Using the records below, transcribe word for word the stretch from the line that contains "of_Z : Z -> N;" through the line that contains "(** [Math.pow(x, n)]", both end lines included, and nothing else.

[Collected data entries]

__________________________________________________

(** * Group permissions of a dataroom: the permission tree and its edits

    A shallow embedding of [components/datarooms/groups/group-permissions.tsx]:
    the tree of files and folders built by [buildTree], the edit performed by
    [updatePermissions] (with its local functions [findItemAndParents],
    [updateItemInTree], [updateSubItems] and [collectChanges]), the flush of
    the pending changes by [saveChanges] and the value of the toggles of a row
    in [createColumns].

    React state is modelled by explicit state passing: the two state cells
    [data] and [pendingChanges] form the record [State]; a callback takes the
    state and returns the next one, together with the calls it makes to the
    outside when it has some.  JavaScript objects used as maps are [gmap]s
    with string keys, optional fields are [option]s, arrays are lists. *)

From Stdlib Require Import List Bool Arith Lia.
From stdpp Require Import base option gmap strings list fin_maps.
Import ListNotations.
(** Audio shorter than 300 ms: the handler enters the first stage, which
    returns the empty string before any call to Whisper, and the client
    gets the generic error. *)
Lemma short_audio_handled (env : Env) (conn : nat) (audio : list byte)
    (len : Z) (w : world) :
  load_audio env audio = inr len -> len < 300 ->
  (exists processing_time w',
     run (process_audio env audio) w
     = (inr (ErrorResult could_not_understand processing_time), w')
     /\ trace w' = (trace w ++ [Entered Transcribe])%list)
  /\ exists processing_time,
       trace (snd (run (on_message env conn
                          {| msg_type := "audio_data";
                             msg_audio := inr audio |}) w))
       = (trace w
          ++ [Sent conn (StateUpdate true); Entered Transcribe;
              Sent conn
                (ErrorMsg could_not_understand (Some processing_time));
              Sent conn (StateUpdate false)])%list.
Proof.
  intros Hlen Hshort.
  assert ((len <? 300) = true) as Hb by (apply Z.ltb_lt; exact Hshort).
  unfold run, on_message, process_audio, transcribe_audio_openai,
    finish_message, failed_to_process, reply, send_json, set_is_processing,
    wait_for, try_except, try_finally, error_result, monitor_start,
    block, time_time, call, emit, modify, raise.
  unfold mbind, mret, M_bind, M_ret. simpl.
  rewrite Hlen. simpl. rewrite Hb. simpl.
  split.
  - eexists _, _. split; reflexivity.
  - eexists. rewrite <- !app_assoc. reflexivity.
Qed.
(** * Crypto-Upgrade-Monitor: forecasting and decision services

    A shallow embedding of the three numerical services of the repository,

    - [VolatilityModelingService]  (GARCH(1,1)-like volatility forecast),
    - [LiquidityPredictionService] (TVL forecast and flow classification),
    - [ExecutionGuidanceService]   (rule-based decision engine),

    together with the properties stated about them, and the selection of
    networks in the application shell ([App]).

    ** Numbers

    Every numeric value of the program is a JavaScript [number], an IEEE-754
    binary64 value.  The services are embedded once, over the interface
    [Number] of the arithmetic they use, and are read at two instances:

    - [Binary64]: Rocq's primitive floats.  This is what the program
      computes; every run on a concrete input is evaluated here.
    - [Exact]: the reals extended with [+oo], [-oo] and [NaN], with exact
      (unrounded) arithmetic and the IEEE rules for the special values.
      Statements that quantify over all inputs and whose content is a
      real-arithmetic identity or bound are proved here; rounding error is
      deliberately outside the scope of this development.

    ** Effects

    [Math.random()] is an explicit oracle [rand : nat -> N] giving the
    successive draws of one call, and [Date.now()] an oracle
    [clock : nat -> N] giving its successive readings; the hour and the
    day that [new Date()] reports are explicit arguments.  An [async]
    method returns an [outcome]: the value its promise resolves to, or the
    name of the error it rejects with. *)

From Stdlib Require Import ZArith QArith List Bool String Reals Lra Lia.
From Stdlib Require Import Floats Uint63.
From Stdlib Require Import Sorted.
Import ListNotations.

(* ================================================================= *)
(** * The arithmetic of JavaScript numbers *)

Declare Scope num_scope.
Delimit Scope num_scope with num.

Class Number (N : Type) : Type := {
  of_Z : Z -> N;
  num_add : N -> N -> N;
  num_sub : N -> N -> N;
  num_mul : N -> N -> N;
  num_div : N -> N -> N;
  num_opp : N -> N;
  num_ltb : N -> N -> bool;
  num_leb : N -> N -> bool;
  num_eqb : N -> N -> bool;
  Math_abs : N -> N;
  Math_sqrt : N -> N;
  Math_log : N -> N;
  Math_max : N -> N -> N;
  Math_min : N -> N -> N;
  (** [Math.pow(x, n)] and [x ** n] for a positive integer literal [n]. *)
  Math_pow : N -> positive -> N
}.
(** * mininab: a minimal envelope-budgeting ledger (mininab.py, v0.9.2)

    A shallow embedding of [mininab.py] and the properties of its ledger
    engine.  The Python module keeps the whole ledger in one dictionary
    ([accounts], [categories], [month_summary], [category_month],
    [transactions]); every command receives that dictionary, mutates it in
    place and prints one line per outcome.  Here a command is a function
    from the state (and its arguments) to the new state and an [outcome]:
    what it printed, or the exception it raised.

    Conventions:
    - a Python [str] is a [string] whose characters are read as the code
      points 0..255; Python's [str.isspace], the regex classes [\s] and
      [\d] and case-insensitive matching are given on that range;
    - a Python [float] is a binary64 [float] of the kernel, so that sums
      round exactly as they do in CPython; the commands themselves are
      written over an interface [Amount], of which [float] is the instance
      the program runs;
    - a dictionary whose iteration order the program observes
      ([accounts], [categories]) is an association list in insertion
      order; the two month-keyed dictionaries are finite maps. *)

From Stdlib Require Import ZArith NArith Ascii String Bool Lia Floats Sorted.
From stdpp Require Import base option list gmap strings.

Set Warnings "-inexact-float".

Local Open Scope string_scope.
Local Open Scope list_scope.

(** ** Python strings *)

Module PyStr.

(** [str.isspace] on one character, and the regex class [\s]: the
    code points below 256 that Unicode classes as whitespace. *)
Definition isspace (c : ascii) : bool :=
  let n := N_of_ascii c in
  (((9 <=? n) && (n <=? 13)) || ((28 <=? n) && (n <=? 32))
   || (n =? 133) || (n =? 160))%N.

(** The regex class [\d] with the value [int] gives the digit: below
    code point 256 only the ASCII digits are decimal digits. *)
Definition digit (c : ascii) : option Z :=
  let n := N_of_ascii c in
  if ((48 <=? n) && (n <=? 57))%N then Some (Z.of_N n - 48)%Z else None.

__________________________________________________

### [REPLY]
  of_Z : Z -> N;
  num_add : N -> N -> N;
  num_sub : N -> N -> N;
  num_mul : N -> N -> N;
  num_div : N -> N -> N;
  num_opp : N -> N;
  num_ltb : N -> N -> bool;
  num_leb : N -> N -> bool;
  num_eqb : N -> N -> bool;
  Math_abs : N -> N;
  Math_sqrt : N -> N;
  Math_log : N -> N;
  Math_max : N -> N -> N;
  Math_min : N -> N -> N;
  (** [Math.pow(x, n)] and [x ** n] for a positive integer literal [n]. *)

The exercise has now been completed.